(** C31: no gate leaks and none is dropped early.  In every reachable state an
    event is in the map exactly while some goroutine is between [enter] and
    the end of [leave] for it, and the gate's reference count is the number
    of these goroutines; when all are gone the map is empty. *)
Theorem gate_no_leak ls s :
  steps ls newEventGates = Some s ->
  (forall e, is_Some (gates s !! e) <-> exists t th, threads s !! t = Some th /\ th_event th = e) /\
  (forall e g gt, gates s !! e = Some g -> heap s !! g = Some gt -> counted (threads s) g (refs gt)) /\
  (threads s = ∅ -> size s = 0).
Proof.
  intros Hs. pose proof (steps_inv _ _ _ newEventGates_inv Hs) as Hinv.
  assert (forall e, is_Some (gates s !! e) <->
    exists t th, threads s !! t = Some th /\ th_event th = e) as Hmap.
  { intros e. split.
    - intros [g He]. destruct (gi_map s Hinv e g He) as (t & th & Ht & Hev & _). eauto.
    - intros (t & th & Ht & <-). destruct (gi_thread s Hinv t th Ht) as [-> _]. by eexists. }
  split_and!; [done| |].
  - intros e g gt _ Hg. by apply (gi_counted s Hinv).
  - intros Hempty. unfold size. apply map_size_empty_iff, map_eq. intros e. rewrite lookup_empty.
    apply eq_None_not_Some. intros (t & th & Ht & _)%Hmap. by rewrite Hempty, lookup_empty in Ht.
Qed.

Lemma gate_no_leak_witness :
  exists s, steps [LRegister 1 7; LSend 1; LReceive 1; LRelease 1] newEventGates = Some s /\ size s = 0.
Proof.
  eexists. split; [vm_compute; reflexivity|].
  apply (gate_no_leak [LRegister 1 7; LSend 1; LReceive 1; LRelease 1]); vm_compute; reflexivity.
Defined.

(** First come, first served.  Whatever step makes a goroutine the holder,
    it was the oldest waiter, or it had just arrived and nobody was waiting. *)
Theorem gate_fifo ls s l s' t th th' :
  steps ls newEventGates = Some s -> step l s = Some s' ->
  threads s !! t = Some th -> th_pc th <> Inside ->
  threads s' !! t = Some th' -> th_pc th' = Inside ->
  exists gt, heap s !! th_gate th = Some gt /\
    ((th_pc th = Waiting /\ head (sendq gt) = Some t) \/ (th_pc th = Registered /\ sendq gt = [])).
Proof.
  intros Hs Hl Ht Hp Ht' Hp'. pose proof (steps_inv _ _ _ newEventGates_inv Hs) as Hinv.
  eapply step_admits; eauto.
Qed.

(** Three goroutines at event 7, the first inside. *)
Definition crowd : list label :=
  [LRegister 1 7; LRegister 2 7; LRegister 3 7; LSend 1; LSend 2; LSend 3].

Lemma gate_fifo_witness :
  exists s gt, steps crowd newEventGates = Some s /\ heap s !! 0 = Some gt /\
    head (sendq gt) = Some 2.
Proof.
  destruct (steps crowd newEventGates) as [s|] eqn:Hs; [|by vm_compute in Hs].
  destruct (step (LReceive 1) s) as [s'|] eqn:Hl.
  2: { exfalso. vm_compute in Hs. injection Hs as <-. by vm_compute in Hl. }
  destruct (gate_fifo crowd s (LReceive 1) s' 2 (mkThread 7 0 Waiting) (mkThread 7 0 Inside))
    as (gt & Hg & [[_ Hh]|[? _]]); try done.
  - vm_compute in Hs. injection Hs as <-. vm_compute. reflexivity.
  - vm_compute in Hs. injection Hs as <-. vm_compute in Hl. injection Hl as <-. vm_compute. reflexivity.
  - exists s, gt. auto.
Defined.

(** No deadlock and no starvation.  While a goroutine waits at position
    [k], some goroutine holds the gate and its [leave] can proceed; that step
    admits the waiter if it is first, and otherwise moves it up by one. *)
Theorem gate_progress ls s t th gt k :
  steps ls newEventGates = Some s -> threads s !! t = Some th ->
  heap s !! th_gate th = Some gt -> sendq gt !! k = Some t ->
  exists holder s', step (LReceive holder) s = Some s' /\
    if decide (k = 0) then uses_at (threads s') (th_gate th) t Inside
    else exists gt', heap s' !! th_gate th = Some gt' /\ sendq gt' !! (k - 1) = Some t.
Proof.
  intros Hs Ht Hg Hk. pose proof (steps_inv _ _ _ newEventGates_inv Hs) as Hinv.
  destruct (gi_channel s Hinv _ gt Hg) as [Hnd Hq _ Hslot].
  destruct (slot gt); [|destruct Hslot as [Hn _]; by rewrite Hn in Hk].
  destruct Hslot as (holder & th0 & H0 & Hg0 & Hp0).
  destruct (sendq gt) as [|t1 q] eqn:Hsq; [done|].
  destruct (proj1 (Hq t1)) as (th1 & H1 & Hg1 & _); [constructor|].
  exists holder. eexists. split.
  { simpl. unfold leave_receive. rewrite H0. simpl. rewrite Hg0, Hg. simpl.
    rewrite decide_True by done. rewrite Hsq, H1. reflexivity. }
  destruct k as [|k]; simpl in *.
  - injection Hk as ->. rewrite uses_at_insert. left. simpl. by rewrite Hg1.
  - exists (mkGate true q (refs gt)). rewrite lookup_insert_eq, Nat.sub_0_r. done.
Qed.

#####

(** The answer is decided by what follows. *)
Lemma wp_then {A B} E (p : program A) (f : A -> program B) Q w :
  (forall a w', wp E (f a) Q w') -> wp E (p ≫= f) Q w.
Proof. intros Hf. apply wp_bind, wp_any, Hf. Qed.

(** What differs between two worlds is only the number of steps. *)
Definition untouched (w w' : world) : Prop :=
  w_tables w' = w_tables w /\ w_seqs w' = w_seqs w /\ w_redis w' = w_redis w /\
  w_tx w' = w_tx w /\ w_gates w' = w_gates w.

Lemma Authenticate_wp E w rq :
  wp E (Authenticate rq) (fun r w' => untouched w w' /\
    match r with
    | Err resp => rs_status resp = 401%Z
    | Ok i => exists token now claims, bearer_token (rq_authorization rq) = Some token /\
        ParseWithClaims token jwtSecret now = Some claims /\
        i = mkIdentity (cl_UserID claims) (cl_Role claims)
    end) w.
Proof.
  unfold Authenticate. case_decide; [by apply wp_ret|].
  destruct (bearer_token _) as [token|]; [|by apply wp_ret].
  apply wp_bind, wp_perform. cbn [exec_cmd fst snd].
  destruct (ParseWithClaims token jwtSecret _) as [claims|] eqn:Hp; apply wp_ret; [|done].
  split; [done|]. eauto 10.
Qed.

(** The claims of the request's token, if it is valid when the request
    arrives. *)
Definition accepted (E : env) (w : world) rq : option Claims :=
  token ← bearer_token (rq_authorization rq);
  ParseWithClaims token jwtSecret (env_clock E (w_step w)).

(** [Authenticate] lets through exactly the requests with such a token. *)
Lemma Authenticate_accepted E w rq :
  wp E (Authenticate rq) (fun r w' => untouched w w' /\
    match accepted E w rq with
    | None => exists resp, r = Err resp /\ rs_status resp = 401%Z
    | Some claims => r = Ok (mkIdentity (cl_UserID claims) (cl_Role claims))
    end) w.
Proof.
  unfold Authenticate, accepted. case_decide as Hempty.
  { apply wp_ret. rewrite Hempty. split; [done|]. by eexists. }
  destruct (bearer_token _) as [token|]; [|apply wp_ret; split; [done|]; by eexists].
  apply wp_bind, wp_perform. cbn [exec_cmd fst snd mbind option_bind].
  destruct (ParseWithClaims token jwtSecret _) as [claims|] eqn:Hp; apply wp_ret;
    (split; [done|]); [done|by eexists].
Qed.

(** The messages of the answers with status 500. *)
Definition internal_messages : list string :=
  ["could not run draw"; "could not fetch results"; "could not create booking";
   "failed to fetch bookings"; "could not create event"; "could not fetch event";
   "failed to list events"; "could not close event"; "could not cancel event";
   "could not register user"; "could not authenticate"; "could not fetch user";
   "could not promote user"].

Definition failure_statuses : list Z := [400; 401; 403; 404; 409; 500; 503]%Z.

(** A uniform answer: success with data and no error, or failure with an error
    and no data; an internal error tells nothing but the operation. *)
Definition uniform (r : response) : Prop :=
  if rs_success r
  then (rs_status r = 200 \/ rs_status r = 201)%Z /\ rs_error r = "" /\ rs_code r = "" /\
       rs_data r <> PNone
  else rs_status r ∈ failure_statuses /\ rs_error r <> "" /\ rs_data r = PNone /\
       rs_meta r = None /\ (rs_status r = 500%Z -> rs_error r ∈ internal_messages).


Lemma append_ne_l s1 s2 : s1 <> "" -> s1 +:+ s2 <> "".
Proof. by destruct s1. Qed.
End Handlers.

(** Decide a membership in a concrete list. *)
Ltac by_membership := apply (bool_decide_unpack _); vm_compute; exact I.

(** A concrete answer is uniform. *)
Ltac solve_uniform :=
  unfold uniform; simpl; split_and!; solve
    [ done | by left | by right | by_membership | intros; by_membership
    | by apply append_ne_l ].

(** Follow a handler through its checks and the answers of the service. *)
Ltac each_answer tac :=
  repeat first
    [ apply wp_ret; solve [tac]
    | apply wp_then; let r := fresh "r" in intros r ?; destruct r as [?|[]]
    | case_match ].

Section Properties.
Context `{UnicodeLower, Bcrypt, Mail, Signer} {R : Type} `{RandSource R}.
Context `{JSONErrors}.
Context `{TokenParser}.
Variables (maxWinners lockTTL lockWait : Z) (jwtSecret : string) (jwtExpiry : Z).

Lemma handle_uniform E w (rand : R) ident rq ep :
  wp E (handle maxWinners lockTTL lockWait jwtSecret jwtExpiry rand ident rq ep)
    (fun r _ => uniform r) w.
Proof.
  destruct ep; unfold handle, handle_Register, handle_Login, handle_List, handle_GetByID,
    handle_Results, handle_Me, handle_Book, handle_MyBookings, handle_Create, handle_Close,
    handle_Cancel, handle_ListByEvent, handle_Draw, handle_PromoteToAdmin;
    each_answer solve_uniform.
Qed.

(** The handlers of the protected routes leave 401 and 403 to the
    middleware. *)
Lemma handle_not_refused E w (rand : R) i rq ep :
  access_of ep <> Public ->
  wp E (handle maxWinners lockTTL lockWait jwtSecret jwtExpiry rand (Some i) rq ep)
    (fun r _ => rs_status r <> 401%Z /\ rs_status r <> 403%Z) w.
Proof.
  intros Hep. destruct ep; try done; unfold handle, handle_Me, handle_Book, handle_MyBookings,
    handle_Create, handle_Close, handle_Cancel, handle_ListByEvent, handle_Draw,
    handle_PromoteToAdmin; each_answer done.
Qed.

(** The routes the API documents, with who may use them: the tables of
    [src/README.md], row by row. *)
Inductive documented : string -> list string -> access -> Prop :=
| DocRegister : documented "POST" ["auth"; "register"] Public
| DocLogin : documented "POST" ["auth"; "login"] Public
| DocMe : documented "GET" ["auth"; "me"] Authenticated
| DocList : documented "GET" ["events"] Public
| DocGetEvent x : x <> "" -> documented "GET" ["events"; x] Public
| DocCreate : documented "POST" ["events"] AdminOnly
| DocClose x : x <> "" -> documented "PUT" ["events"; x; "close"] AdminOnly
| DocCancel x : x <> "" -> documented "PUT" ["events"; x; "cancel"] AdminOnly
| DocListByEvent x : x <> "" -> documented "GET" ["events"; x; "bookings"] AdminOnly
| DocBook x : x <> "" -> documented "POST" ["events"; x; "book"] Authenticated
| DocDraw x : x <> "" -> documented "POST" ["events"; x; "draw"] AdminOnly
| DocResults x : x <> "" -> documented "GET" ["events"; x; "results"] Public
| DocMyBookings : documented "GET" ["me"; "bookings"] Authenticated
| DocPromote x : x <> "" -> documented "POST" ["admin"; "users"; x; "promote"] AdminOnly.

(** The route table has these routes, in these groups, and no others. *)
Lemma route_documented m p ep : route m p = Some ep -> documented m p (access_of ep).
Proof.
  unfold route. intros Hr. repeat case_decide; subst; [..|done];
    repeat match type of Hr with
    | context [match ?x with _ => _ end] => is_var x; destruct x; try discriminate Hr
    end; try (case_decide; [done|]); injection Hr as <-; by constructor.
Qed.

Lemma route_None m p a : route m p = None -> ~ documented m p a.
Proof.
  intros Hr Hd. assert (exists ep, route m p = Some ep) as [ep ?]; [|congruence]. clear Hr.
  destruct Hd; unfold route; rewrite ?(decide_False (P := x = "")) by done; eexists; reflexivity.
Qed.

#####

Find the string "unfold" in the entries above. Copy each line where it occurs.

  - intros Hempty. unfold size. apply map_size_empty_iff, map_eq. intros e. rewrite lookup_empty.
  { simpl. unfold leave_receive. rewrite H0. simpl. rewrite Hg0, Hg. simpl.
  unfold Authenticate. case_decide; [by apply wp_ret|].
  unfold Authenticate, accepted. case_decide as Hempty.
  unfold uniform; simpl; split_and!; solve
  destruct ep; unfold handle, handle_Register, handle_Login, handle_List, handle_GetByID,
  intros Hep. destruct ep; try done; unfold handle, handle_Me, handle_Book, handle_MyBookings,
  unfold route. intros Hr. repeat case_decide; subst; [..|done];
  destruct Hd; unfold route; rewrite ?(decide_False (P := x = "")) by done; eexists; reflexivity.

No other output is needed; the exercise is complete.